TO DO | Print every line exactly as it appears in the material below.

ENTRIES PROVIDED |

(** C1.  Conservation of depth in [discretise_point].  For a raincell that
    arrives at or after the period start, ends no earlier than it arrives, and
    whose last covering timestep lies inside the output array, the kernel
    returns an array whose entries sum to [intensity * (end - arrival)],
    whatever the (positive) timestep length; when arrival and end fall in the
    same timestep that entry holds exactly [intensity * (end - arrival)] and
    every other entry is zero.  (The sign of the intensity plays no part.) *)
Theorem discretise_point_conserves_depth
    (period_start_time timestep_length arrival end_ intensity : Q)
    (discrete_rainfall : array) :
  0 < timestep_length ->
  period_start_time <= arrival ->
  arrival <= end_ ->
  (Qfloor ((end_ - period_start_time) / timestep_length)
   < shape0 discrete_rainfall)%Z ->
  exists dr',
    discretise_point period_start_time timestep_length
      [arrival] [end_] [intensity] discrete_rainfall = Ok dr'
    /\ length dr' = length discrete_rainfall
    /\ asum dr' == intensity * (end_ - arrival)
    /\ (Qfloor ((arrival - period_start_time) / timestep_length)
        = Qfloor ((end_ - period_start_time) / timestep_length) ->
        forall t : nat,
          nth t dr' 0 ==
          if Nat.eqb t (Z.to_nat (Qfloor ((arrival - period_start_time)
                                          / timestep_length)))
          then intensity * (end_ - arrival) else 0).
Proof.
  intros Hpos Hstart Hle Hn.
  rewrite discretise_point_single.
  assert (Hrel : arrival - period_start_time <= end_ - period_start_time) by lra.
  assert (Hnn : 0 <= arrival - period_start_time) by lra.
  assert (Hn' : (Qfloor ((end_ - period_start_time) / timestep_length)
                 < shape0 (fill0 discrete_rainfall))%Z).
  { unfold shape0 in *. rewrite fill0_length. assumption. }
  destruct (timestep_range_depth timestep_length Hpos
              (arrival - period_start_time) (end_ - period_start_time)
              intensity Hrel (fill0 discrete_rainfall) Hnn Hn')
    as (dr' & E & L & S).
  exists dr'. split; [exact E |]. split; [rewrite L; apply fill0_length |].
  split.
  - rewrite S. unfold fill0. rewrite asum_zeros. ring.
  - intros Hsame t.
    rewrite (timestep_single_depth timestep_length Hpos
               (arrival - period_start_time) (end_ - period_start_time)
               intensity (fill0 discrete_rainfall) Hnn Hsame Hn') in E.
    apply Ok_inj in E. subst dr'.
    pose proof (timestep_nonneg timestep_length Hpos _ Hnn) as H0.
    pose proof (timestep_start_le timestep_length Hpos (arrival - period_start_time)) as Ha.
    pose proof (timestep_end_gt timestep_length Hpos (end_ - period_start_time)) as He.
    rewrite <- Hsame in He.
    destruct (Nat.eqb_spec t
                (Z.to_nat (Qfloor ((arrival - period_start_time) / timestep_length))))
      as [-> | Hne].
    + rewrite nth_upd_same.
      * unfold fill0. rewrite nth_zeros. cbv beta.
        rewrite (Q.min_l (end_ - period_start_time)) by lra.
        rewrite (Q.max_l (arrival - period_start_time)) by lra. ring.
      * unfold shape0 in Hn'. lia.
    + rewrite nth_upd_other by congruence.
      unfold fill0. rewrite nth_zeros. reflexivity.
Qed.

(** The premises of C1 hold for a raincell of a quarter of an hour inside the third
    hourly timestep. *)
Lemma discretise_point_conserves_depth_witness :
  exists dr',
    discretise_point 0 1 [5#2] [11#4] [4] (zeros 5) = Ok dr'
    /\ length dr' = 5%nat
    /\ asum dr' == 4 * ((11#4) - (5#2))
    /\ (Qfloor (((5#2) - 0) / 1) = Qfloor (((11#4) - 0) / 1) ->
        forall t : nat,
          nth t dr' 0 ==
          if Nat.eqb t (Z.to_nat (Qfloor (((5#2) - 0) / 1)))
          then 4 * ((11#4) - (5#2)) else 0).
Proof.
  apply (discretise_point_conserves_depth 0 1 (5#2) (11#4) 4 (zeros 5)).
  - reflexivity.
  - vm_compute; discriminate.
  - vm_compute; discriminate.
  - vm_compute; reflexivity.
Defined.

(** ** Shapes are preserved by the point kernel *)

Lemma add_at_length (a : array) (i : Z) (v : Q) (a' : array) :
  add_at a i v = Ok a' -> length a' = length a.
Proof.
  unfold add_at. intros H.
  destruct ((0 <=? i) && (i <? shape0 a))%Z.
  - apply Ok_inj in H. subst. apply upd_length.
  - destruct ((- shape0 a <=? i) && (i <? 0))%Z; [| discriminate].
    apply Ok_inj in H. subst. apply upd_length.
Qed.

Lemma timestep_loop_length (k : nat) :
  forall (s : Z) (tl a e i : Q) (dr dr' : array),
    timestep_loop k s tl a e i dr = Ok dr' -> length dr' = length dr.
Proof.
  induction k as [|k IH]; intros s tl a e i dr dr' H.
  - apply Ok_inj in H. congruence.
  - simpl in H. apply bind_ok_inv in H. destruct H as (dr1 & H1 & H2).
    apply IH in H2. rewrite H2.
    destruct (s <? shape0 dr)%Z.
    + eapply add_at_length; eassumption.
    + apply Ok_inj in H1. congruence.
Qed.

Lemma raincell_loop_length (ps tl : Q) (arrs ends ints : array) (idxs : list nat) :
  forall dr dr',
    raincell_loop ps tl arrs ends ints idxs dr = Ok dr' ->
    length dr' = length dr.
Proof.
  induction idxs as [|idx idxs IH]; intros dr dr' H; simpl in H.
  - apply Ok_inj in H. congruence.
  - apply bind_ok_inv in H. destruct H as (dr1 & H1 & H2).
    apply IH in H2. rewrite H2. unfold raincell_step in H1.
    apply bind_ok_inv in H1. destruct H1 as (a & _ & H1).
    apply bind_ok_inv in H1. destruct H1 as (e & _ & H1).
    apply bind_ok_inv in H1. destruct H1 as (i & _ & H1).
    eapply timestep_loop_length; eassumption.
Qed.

WORKED SOLUTION |
(** C1.  Conservation of depth in [discretise_point].  For a raincell that
    arrives at or after the period start, ends no earlier than it arrives, and
    whose last covering timestep lies inside the output array, the kernel
    returns an array whose entries sum to [intensity * (end - arrival)],
    whatever the (positive) timestep length; when arrival and end fall in the
    same timestep that entry holds exactly [intensity * (end - arrival)] and
    every other entry is zero.  (The sign of the intensity plays no part.) *)
Theorem discretise_point_conserves_depth
    (period_start_time timestep_length arrival end_ intensity : Q)
    (discrete_rainfall : array) :
  0 < timestep_length ->
  period_start_time <= arrival ->
  arrival <= end_ ->
  (Qfloor ((end_ - period_start_time) / timestep_length)
   < shape0 discrete_rainfall)%Z ->
  exists dr',
    discretise_point period_start_time timestep_length
      [arrival] [end_] [intensity] discrete_rainfall = Ok dr'
    /\ length dr' = length discrete_rainfall
    /\ asum dr' == intensity * (end_ - arrival)
    /\ (Qfloor ((arrival - period_start_time) / timestep_length)
        = Qfloor ((end_ - period_start_time) / timestep_length) ->
        forall t : nat,
          nth t dr' 0 ==
          if Nat.eqb t (Z.to_nat (Qfloor ((arrival - period_start_time)
                                          / timestep_length)))
          then intensity * (end_ - arrival) else 0).
Proof.
  intros Hpos Hstart Hle Hn.
  rewrite discretise_point_single.
  assert (Hrel : arrival - period_start_time <= end_ - period_start_time) by lra.
  assert (Hnn : 0 <= arrival - period_start_time) by lra.
  assert (Hn' : (Qfloor ((end_ - period_start_time) / timestep_length)
                 < shape0 (fill0 discrete_rainfall))%Z).
  { unfold shape0 in *. rewrite fill0_length. assumption. }
  destruct (timestep_range_depth timestep_length Hpos
              (arrival - period_start_time) (end_ - period_start_time)
              intensity Hrel (fill0 discrete_rainfall) Hnn Hn')
    as (dr' & E & L & S).
  exists dr'. split; [exact E |]. split; [rewrite L; apply fill0_length |].
  split.
  - rewrite S. unfold fill0. rewrite asum_zeros. ring.
  - intros Hsame t.
    rewrite (timestep_single_depth timestep_length Hpos
               (arrival - period_start_time) (end_ - period_start_time)
               intensity (fill0 discrete_rainfall) Hnn Hsame Hn') in E.
    apply Ok_inj in E. subst dr'.
    pose proof (timestep_nonneg timestep_length Hpos _ Hnn) as H0.
    pose proof (timestep_start_le timestep_length Hpos (arrival - period_start_time)) as Ha.
    pose proof (timestep_end_gt timestep_length Hpos (end_ - period_start_time)) as He.
    rewrite <- Hsame in He.
    destruct (Nat.eqb_spec t
                (Z.to_nat (Qfloor ((arrival - period_start_time) / timestep_length))))
      as [-> | Hne].
    + rewrite nth_upd_same.
      * unfold fill0. rewrite nth_zeros. cbv beta.
        rewrite (Q.min_l (end_ - period_start_time)) by lra.
        rewrite (Q.max_l (arrival - period_start_time)) by lra. ring.
      * unfold shape0 in Hn'. lia.
    + rewrite nth_upd_other by congruence.
      unfold fill0. rewrite nth_zeros. reflexivity.
Qed.

(** The premises of C1 hold for a raincell of a quarter of an hour inside the third
    hourly timestep. *)
Lemma discretise_point_conserves_depth_witness :
  exists dr',
    discretise_point 0 1 [5#2] [11#4] [4] (zeros 5) = Ok dr'
    /\ length dr' = 5%nat
    /\ asum dr' == 4 * ((11#4) - (5#2))
    /\ (Qfloor (((5#2) - 0) / 1) = Qfloor (((11#4) - 0) / 1) ->
        forall t : nat,
          nth t dr' 0 ==
          if Nat.eqb t (Z.to_nat (Qfloor (((5#2) - 0) / 1)))
          then 4 * ((11#4) - (5#2)) else 0).
Proof.
  apply (discretise_point_conserves_depth 0 1 (5#2) (11#4) 4 (zeros 5)).
  - reflexivity.
  - vm_compute; discriminate.
  - vm_compute; discriminate.
  - vm_compute; reflexivity.
Defined.

(** ** Shapes are preserved by the point kernel *)

Lemma add_at_length (a : array) (i : Z) (v : Q) (a' : array) :
  add_at a i v = Ok a' -> length a' = length a.
Proof.
  unfold add_at. intros H.
  destruct ((0 <=? i) && (i <? shape0 a))%Z.
  - apply Ok_inj in H. subst. apply upd_length.
  - destruct ((- shape0 a <=? i) && (i <? 0))%Z; [| discriminate].
    apply Ok_inj in H. subst. apply upd_length.
Qed.

Lemma timestep_loop_length (k : nat) :
  forall (s : Z) (tl a e i : Q) (dr dr' : array),
    timestep_loop k s tl a e i dr = Ok dr' -> length dr' = length dr.
Proof.
  induction k as [|k IH]; intros s tl a e i dr dr' H.
  - apply Ok_inj in H. congruence.
  - simpl in H. apply bind_ok_inv in H. destruct H as (dr1 & H1 & H2).
    apply IH in H2. rewrite H2.
    destruct (s <? shape0 dr)%Z.
    + eapply add_at_length; eassumption.
    + apply Ok_inj in H1. congruence.
Qed.

Lemma raincell_loop_length (ps tl : Q) (arrs ends ints : array) (idxs : list nat) :
  forall dr dr',
    raincell_loop ps tl arrs ends ints idxs dr = Ok dr' ->
    length dr' = length dr.
Proof.
  induction idxs as [|idx idxs IH]; intros dr dr' H; simpl in H.
  - apply Ok_inj in H. congruence.
  - apply bind_ok_inv in H. destruct H as (dr1 & H1 & H2).
    apply IH in H2. rewrite H2. unfold raincell_step in H1.
    apply bind_ok_inv in H1. destruct H1 as (a & _ & H1).
    apply bind_ok_inv in H1. destruct H1 as (e & _ & H1).
    apply bind_ok_inv in H1. destruct H1 as (i & _ & H1).
    eapply timestep_loop_length; eassumption.
Qed.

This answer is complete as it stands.